# WHAT YOU HAVE TO DO:
Answer with one figure only, the number of lines below in which "apply" occurs.
----------
Lemma inherit_ok i np w p q c d x nm e :
  calm w → lock_free w L_ftable → lock_free w L_icache → i ≠ np →
  w_procs w !! i = Some p → w_procs w !! np = Some q →
  length (ofile p) = NOFILE → ofile c = replicate NOFILE None → room_for NOFILE (ofile p) (w_files w) →
  cwd p = Some d → w_inodes w !! d = Some x → 0 ≤ i_ref x < 2 ^ 31 - 1 →
  safestrcpy (p_name c) (p_name p) 16 = Some nm →
  inherit i np (KS (slot w np c) e) =
    Ok (pid c) (KS (slot (w <| w_files := dup_all (ofile p) (w_files w) |>
                            <| w_inodes ::= alter (λ x, x <| i_ref ::= λ n, n + 1 |>) d |>) np
                      (c <| ofile := ofile p |> <| cwd := Some d |> <| p_name := nm |> <| state := RUNNABLE |>)) e).
Proof.
  intros Hc Hl3 Hl4 Hne Hp Hq Hlen Hnone Hroom Hcwd Hx Hr Hnm. unfold inherit.
  set (w1 := w <| w_files := dup_all (ofile p) (w_files w) |>).
  set (w2 := w1 <| w_inodes ::= alter (λ x, x <| i_ref ::= λ n, n + 1 |>) d |>).
  assert (Hf : iterM (fork_file i np) (seq 0 NOFILE) (KS (slot w np c) e) = Ok tt (KS (slot w1 np (c <| ofile := ofile p |>)) e)).
  { pose proof (fork_files i np (ofile p) [] (slot w np c) p c e) as H. cbn [length app] in H. rewrite Hlen in H.
    rewrite H; try done; unfold slot, w1; rsimpl; try done.
    - weq. by rewrite list_insert_insert_eq.
    - by rewrite list_lookup_insert_ne.
    - apply list_lookup_insert_eq. by eapply lookup_lt_Some. }
  assert (Hid : ∀ c, idup d (KS (slot w1 np c) e) = Ok d (KS (slot w2 np c) e)).
  { intros c'. rewrite (idup_eq d x); unfold slot, w2, w1, calm, lock_free in *; rsimpl; done. }
  assert (H1 : w_procs w1 !! i = Some p) by (unfold w1; by rsimpl).
  assert (H2 : w_procs w2 !! i = Some p) by (unfold w2, w1; by rsimpl).
  assert (H3 : w_procs w2 !! np = Some q) by (unfold w2, w1; by rsimpl).
  rewrite (bind_ok _ _ _ _ _ Hf), (bind_ok _ _ _ _ _ (getp_slot_ne w1 np i p _ e Hne H1)), Hcwd, bind_munwrap.
  rewrite (bind_ok _ _ _ _ _ (Hid _)), (bind_ok _ _ _ _ _ (modp_slot w2 np q H3 _ _ e)).
  rewrite (bind_ok _ _ _ _ _ (getp_slot w2 np q H3 _ e)), (bind_ok _ _ _ _ _ (getp_slot_ne w2 np i p _ e Hne H2)).
  rsimpl. rewrite Hnm, bind_munwrap, (bind_ok _ _ _ _ _ (modp_slot w2 np q H3 _ _ e)).
  rewrite (bind_ok _ _ _ _ _ (getp_slot w2 np q H3 _ e)), (bind_ok _ _ _ _ _ (modp_slot w2 np q H3 _ _ e)). by rsimpl.
Qed.

(** C8: [fork] makes a child that differs from its parent only in what it must.  It
    returns the child's new pid; the child is RUNNABLE, will return 0 from the
    same system call with the same registers, and has the parent's size, name, open files and
    current directory, whose reference counts have grown by the new references; its user
    memory holds the parent's bytes in pages of its own.  The parent and every other process
    are as they were. *)
Theorem fork_child w i p np q ks f fl T U c x e :
  can_fork w i p np q ks f fl T U c x →
  ∃ d nm m' f' fl' Td Ud,
    fork (KS w e) = Ok (w_nextpid w) (KS (vmw (with_child w np (child w i p q ks d nm) p c) m' f') e) ∧
    cbytes nm = cbytes (p_name p) ∧
    as_ok m' f' fl' (pgdir p) T U ∧ as_ok m' f' fl' d Td Ud ∧ disjoint T U Td Ud ∧
    (∀ va, ub m' U va = ub (w_mem w) U va) ∧
    (∀ va, ub m' Ud va = if decide (1 ≤ va / PGSIZE < npages (sz p)) then ub (w_mem w) U va else None).
Proof.
  intros HF. pose proof (cf_ne _ _ _ _ _ _ _ _ _ _ _ _ HF) as Hne. destruct HF.
  destruct (proj1 (list_find_Some _ _ _ _) cf_slot0) as (Hq & _).
  assert (Hlk : lock_free w L_ptable ∧ lock_free w L_kmem ∧ lock_free w L_ftable ∧ lock_free w L_icache)
    by (split_and!; apply cf_locks0; set_solver). destruct Hlk as (Hl1 & Hl2 & Hl3 & Hl4).
  destruct (safestrcpy_name (p_name q) (p_name p)) as (nm & Hnm & _ & Hstr); [done..|].
  destruct (as_take (w_mem w) f ks fl (pgdir p) T U (w_mem w) cf_space0) as (HA & _); [done|].
  set (w0 := w <| w_nextpid := s32 (w_nextpid w + 1) |>).
  destruct (copyuvm_ok (slot w0 np (embryo w q ks)) (w_mem w) (load64 (w_mem w) ks) fl (pgdir p) T U (sz p) e)
    as (d & m' & f' & fl' & Td & Ud & Hcp & HA' & HAd & Hd & [C1 C2 C3]); [|done|done|done|done|].
  { unfold vm_calm, calm, lock_free, slot, w0 in *. rsimpl. split; [apply cf_ease0|done]. }
  exists d, nm, m', f', fl', Td, Ud. split_and!; try done.
  2: { intros va. rewrite C2. repeat case_decide; try done; lia. }
  assert (Hd0 : d ≠ 0).
  { pose proof (vm_pt _ _ _ _ _ (as_vm _ _ _ _ _ _ HAd)) as HP. pose proof (pt_page _ _ _ HP _ _ (pt_root _ _ _ HP)) as (_ & _ & _ & ?). lia. }
  unfold fork. replace (KS w e) with (KS (vmw w (w_mem w) f) e) by (by rewrite <- cf_free0, vmw_self).
  rewrite (bind_ok _ _ _ _ _ (allocproc_ok w (w_mem w) f fl ks np q e cf_ease0 Hl1 Hl2 cf_slot0
    (vm_free _ _ _ _ _ (as_vm _ _ _ _ _ _ cf_space0)))).
  match goal with |- context [KS (vmw ?u _ _) e] => replace u with (slot w0 np (embryo w q ks)) by (unfold slot, w0; weq) end.
  unfold myproc. rewrite bind_bind, bind_getw. replace (w_proc _) with (Some i) by (unfold vmw, slot, w0; by rsimpl).
  rewrite bind_munwrap.
  erewrite bind_ok; [|apply (getp_vmw _ p); unfold slot, w0; rsimpl; by rewrite list_lookup_insert_ne].
  rewrite (bind_ok _ _ _ _ _ Hcp).
  set (W := vmw w0 m' f'). replace (vmw (slot w0 np (embryo w q ks)) m' f') with (slot W np (embryo w q ks))
    by (unfold slot, W, vmw; weq).
  assert (HWi : w_procs W !! i = Some p) by (unfold W, vmw, w0; by rsimpl).
  assert (HWn : w_procs W !! np = Some q) by (unfold W, vmw, w0; by rsimpl).
  rewrite (bind_ok _ _ _ _ _ (modp_slot W np q HWn _ _ e)), (proj2 (Z.eqb_neq d 0)) by done.
  rewrite (bind_ok _ _ _ _ _ (getp_slot_ne W np i p _ e Hne HWi)).
  do 4 rewrite (bind_ok _ _ _ _ _ (modp_slot W np q HWn _ _ e)).
  etransitivity; [apply (inherit_ok i np W p q _ c x nm e)|]; rsimpl; try done;
    try (unfold W, vmw, w0, calm, lock_free in *; rsimpl; done || apply cf_ease0).
  replace (pid (embryo w q ks)) with (w_nextpid w) by (unfold embryo; by rsimpl).
  unfold slot, W, vmw, with_child, w0, child, embryo. weq. f_equal.
  apply proc_eq; rsimpl; done.
Qed.
End spec.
----------
# RESPONSE:
7